# Husqvarna 10530 skid shoes



## 2quik (Feb 8, 2016)

Anyone recommend any specific skid shoes?

thanks in advance


----------



## mobiledynamics (Nov 21, 2014)

Armour Skids


----------



## 2quik (Feb 8, 2016)

Would anyone happen to know the correct size of Armor skids for the Husky 10530SBE, thanks in advance


----------



## Kiss4aFrog (Nov 3, 2013)

Best thing to do is measure the bolt hole spacing on your machine. Tried to find it but it's not listed with the part.
Then just send them a PM or Email asking for application, availability and price.

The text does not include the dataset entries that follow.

(** ** The graph and the initial states *)

Section built.
Variable m : Manifest.
Hypothesis built : build m = Ok (cx_graph cx).
Lemma built_facts : keyed cx ∧ topological nodes (g_order (cx_graph cx)) ∧ bm_sorted nodes ∧
  ∀ id, target cx id → id ∈ ids cx.
Proof.
  destruct (build_steps m _ built) as (flow & _ & Hv & Ht & Hwf & Hs). split_and!.
  - intros k n Hk%(to_get _ _ Ht). apply Hk.
  - by apply topo_sort_topological.
  - apply Ht.
  - intros id Hid. unfold target in Hid. apply existsb_exists in Hid as (n & Hn & Hr).
    apply list_elem_of_In in Hn. apply (table_values _ _ _ Ht) in Hn.
    destruct (vf_nodes _ _ Hv n Hn) as (_ & Hok & _). apply (table_keys _ _ id Ht). apply Hok.
    unfold repairs_with in Hr. unfold on_fail_targets. destruct (nd_on_fail n) as [[]|]; try done.
    apply orb_true_iff in Hr as [->%str_eqb_eq| ->%str_eqb_eq]; set_solver.
Qed.
End built.

Lemma reenter_get states fact id :
  bm_get id (reenter cx states fact) = bm_get id states ∨
  is_Some (bm_get id states) ∧ bm_get id (reenter cx states fact) = Some Pending.
Proof.
  unfold reenter. case_if; [|by left]. destruct (as_str _) as [parent|]; [|by left].
  induction states as [|[k st] states IH]; [by left|]. cbn. destruct (str_eqb id k); [|done].
  case_if; [right | by left]. split; [by eexists | done].
Qed.
Lemma reenter_keys states fact : bm_keys (reenter cx states fact) = bm_keys states.
Proof.
  unfold reenter. case_if; [|done]. destruct (as_str _); [|done]. unfold bm_keys. rewrite map_map.
  apply map_ext. by intros [].
Qed.
Lemma replayed_get st id :
  bm_get id (replayed_states cx st) = if bm_get id nodes then Some (replayed_state (node_of st id)) else None.
Proof.
  unfold replayed_states, node_of. induction nodes as [|[k n] l IH]; [done|]. cbn.
  destruct (str_eqb_spec id k) as [->|]; done.
Qed.
Lemma initial_get id : id ∈ ids cx →
  bm_get id (initial_states cx) = Some Pending ∨
  bm_get id (initial_states cx) = Some (replayed_state (node_of (cx_replay cx) id)).
Proof.
  intros [n Hn]%bm_get_is_Some. unfold initial_states.
  assert (H0 : bm_get id (replayed_states cx (cx_replay cx)) = Some (replayed_state (node_of (cx_replay cx) id)))
    by (rewrite replayed_get; by rewrite Hn).
  revert H0. generalize (replayed_states cx (cx_replay cx)). intros states H0.
  assert (Hc : bm_get id states = Some Pending ∨
    bm_get id states = Some (replayed_state (node_of (cx_replay cx) id))) by by right.
  clear H0. revert states Hc. induction (bm_values _) as [|fact l IH]; intros states Hc; [done|].
  cbn. apply IH. destruct (reenter_get states fact id) as [->|[_ ->]]; [done | by left].
Qed.
Lemma initial_keys : bm_keys (initial_states cx) = ids cx.
Proof.
  unfold initial_states. assert (H0 : bm_keys (replayed_states cx (cx_replay cx)) = ids cx).
  { unfold replayed_states, ids, bm_keys. rewrite map_map. apply map_ext. by intros []. }
  revert H0. generalize (replayed_states cx (cx_replay cx)).
  induction (bm_values _) as [|fact l IH]; intros states H0; [done|]. cbn. apply IH. by rewrite reenter_keys.
Qed.
Lemma initial_sorted m : build m = Ok (cx_graph cx) → bm_sorted (initial_states cx).
Proof. intros Hb. unfold bm_sorted. rewrite initial_keys. apply (built_facts m Hb). Qed.
(** No node starts as active or as successful. *)
Lemma initial_view id p : view_of (initial_states cx) id = Some p →
  p ≠ Active ∧ p ≠ Ended KSuccess ∧
  ∀ c, p = Ended c → outcome_class <$> node_of (cx_replay cx) id = Some c.
Proof.
  unfold view_of. intros Hv. assert (Hid : id ∈ ids cx).
  { rewrite <-initial_keys. apply bm_get_is_Some. destruct (bm_get id (initial_states cx)); [by eexists | done]. }
  destruct (initial_get id Hid) as [E|E]; rewrite E in Hv; apply (inj Some) in Hv as <-; [by split_and!|].
  destruct (node_of (cx_replay cx) id) as [[]|]; cbn; (split; [done|]; split; [done|]); intros c Hc; by simplify_eq.
Qed.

snowblowerskids.com - Snowblower Forum : Snow Blower Forums or http://snowblowerskids.com/

You OEM style: Skid Plate, Rh [532436125] for Lawn Equipment | eReplacement Parts


----------



## 2quik (Feb 8, 2016)

I measured 1.5" distance between the centers. 
Which model is the correct fit? Anyone one tried these on a husky 10530 SBE?
Need any adapters ? Or smaller screws?

Thanks in advance


----------



## Husqvarna_10530SBE (Oct 9, 2015)

I also have a 10530SBE and the spacing of the mounting holes (mine are square) is 1.5" center to center. The Armorskids model # is ASC1545-A.


----------



## 2quik (Feb 8, 2016)

Thank you, I was able to order the proper SKIDS.


----------